▸ Prompt
Copy, word for word, each line of the data below from the first through the line containing "m; mret (m, None)", and stop there.

══ Data to use

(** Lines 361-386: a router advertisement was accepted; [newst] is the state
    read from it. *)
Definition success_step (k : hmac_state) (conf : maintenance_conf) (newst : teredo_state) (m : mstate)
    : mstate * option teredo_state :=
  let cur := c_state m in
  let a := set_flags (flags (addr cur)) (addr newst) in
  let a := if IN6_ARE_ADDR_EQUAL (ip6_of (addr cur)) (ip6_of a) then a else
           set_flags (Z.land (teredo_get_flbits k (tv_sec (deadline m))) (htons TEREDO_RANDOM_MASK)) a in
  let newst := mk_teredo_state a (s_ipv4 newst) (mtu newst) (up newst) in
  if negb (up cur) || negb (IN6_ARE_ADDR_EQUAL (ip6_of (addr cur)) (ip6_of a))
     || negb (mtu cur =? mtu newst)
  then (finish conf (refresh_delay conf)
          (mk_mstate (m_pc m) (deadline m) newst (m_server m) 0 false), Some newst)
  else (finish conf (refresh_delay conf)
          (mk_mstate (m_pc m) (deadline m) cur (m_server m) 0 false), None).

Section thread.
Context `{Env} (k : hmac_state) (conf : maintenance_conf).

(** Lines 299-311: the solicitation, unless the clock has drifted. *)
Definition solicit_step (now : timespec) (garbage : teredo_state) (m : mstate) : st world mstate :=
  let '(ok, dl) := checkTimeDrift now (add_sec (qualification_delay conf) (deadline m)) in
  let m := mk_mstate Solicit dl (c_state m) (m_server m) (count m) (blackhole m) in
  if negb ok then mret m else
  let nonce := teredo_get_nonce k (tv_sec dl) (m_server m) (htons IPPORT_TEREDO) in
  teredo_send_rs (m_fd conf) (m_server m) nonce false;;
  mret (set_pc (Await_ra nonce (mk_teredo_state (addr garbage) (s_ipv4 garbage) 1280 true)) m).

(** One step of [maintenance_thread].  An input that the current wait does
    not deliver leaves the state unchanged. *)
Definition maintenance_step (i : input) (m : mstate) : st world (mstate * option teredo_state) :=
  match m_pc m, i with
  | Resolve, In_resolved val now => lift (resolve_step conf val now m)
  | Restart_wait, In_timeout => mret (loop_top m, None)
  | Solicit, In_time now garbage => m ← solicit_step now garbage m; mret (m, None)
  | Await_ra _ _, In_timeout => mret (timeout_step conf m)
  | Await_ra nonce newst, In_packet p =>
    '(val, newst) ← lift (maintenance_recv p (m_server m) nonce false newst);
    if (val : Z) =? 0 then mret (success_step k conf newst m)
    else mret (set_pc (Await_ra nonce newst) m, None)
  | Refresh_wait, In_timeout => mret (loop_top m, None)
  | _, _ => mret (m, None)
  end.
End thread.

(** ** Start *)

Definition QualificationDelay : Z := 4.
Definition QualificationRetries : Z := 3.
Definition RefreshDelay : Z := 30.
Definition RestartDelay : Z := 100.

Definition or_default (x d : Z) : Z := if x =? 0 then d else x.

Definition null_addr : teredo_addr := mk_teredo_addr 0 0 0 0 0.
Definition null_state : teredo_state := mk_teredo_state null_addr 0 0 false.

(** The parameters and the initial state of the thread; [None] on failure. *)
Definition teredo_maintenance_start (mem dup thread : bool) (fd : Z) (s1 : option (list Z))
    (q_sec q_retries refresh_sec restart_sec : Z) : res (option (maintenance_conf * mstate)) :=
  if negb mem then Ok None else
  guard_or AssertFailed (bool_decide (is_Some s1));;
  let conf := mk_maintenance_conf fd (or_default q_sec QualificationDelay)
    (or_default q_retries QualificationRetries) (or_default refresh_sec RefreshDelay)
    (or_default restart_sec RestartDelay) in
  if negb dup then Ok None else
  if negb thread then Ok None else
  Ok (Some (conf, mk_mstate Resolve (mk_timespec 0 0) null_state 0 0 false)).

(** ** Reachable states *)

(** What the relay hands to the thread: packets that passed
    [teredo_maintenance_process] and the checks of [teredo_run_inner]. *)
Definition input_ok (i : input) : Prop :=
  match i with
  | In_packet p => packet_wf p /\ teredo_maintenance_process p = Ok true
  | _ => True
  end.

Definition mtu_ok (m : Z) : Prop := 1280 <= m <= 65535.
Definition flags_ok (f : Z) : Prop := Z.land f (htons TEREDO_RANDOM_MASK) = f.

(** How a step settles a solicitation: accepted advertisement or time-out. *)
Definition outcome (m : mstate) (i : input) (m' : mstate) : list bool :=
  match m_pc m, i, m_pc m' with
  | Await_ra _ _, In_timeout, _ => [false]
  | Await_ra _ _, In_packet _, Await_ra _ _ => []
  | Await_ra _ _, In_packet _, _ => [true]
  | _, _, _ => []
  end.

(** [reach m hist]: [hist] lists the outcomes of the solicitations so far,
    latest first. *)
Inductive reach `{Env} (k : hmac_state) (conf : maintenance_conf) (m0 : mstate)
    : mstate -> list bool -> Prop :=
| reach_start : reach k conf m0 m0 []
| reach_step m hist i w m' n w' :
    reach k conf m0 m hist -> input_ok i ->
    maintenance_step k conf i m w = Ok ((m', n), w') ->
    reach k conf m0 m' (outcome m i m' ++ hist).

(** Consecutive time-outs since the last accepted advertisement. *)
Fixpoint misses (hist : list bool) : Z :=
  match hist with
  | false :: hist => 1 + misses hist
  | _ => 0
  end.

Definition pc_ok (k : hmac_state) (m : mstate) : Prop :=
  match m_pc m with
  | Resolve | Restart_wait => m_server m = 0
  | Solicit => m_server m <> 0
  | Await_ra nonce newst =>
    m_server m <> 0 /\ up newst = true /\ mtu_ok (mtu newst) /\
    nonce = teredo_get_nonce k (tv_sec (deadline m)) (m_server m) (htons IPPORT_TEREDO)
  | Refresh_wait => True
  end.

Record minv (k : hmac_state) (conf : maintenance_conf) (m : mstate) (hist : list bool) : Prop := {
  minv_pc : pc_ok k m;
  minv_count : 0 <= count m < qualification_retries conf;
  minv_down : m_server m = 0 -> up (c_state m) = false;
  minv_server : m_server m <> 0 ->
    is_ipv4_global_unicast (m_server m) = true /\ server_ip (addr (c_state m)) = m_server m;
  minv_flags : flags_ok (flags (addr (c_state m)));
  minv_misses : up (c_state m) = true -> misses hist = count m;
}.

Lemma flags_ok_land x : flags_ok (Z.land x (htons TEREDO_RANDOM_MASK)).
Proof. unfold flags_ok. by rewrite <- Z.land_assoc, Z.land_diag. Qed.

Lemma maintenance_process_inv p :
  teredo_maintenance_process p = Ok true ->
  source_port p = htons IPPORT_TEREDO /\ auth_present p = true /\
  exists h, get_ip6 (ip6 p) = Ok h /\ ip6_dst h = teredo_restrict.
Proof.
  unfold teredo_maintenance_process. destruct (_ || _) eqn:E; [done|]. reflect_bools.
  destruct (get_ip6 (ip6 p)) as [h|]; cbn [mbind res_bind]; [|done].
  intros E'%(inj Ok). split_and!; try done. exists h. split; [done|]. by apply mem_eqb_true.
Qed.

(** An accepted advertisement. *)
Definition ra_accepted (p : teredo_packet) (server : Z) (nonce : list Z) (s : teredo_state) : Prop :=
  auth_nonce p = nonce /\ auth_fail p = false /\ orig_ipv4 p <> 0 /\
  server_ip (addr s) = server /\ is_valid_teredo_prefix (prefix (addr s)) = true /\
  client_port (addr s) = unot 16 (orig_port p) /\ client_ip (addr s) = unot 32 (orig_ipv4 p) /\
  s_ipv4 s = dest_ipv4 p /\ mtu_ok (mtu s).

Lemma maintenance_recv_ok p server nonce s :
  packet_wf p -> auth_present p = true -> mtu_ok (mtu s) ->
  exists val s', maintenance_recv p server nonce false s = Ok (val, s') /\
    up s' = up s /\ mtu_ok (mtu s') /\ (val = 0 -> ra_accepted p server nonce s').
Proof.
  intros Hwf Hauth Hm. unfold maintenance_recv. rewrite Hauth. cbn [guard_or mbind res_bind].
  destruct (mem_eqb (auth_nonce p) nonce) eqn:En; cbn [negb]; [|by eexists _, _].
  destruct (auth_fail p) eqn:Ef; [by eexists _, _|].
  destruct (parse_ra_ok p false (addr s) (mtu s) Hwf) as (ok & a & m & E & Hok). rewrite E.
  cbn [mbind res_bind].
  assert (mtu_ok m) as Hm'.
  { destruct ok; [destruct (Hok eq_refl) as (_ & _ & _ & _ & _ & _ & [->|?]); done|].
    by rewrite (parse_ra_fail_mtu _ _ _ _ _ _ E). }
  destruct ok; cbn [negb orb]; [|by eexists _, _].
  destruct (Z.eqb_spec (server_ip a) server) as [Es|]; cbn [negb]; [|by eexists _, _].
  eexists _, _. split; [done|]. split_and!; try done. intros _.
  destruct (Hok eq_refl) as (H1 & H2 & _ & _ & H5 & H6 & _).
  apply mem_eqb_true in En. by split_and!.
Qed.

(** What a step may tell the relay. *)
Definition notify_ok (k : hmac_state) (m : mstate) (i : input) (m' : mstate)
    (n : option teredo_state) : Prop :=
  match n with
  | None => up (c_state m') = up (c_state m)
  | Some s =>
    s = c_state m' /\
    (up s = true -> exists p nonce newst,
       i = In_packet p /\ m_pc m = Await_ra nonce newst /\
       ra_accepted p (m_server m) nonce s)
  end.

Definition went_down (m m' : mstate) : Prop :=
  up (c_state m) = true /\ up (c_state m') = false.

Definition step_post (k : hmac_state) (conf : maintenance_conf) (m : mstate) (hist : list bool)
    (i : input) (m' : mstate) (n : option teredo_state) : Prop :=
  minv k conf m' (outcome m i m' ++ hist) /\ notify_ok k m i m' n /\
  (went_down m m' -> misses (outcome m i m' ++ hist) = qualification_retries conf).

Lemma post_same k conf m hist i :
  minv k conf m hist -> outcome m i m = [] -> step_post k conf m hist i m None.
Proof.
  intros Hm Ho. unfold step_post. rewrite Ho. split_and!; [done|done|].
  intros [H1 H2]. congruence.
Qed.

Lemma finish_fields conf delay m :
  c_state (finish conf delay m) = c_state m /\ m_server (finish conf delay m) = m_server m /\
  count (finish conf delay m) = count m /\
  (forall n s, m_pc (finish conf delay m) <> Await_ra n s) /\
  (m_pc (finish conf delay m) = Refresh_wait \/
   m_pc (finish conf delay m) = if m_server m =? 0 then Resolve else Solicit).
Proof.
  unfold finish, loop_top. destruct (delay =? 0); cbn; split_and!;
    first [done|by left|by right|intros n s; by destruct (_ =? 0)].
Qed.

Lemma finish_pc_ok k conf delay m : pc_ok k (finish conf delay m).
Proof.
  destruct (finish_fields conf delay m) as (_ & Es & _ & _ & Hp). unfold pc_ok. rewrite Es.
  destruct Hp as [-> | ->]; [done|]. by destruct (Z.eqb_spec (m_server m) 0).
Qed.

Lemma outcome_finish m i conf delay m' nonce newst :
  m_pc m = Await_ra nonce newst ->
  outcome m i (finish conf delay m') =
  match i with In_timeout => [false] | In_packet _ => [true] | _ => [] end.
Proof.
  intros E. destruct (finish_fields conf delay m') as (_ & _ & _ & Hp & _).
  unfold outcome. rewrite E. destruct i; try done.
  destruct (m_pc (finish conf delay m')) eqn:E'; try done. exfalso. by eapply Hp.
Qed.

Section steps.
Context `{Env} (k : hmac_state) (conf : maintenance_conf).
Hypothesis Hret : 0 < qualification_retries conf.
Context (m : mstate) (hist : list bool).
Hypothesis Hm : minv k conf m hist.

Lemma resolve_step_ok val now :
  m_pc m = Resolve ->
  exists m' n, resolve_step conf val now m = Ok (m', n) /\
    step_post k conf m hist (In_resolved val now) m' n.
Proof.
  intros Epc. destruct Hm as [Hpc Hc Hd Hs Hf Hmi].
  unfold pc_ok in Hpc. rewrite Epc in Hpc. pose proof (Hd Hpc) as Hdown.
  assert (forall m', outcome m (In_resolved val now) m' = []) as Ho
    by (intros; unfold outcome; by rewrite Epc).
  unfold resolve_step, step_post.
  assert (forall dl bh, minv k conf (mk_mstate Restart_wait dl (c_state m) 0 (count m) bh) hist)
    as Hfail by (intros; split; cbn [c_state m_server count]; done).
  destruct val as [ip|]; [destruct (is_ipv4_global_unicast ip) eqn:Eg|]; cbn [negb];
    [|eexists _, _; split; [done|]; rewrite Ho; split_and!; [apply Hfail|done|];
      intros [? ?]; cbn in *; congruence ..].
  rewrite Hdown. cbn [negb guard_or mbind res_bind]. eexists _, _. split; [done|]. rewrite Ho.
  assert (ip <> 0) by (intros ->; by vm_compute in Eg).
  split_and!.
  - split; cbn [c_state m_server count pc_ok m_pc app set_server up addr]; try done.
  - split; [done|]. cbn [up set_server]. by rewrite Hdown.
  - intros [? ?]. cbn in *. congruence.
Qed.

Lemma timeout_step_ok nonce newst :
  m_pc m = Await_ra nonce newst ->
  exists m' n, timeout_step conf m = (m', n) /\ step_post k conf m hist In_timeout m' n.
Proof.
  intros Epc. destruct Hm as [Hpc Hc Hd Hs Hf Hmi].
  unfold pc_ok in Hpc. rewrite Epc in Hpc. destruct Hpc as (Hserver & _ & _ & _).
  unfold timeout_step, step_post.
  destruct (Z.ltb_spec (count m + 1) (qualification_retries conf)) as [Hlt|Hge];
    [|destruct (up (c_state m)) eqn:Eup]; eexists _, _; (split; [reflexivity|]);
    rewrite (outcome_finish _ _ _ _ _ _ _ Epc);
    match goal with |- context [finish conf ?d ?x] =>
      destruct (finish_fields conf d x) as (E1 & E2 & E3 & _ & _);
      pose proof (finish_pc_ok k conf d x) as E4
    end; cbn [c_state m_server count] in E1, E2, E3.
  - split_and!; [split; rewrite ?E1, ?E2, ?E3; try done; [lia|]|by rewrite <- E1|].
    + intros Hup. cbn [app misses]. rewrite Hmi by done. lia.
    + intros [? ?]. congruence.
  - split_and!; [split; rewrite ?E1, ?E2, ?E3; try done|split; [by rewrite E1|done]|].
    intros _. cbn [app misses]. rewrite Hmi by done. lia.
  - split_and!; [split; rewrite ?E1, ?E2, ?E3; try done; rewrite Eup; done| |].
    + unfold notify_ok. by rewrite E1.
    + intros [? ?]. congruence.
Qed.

════

▸ Result for this exercise
(** Lines 361-386: a router advertisement was accepted; [newst] is the state
    read from it. *)
Definition success_step (k : hmac_state) (conf : maintenance_conf) (newst : teredo_state) (m : mstate)
    : mstate * option teredo_state :=
  let cur := c_state m in
  let a := set_flags (flags (addr cur)) (addr newst) in
  let a := if IN6_ARE_ADDR_EQUAL (ip6_of (addr cur)) (ip6_of a) then a else
           set_flags (Z.land (teredo_get_flbits k (tv_sec (deadline m))) (htons TEREDO_RANDOM_MASK)) a in
  let newst := mk_teredo_state a (s_ipv4 newst) (mtu newst) (up newst) in
  if negb (up cur) || negb (IN6_ARE_ADDR_EQUAL (ip6_of (addr cur)) (ip6_of a))
     || negb (mtu cur =? mtu newst)
  then (finish conf (refresh_delay conf)
          (mk_mstate (m_pc m) (deadline m) newst (m_server m) 0 false), Some newst)
  else (finish conf (refresh_delay conf)
          (mk_mstate (m_pc m) (deadline m) cur (m_server m) 0 false), None).

Section thread.
Context `{Env} (k : hmac_state) (conf : maintenance_conf).

(** Lines 299-311: the solicitation, unless the clock has drifted. *)
Definition solicit_step (now : timespec) (garbage : teredo_state) (m : mstate) : st world mstate :=
  let '(ok, dl) := checkTimeDrift now (add_sec (qualification_delay conf) (deadline m)) in
  let m := mk_mstate Solicit dl (c_state m) (m_server m) (count m) (blackhole m) in
  if negb ok then mret m else
  let nonce := teredo_get_nonce k (tv_sec dl) (m_server m) (htons IPPORT_TEREDO) in
  teredo_send_rs (m_fd conf) (m_server m) nonce false;;
  mret (set_pc (Await_ra nonce (mk_teredo_state (addr garbage) (s_ipv4 garbage) 1280 true)) m).

(** One step of [maintenance_thread].  An input that the current wait does
    not deliver leaves the state unchanged. *)
Definition maintenance_step (i : input) (m : mstate) : st world (mstate * option teredo_state) :=
  match m_pc m, i with
  | Resolve, In_resolved val now => lift (resolve_step conf val now m)
  | Restart_wait, In_timeout => mret (loop_top m, None)
  | Solicit, In_time now garbage => m ← solicit_step now garbage m; mret (m, None)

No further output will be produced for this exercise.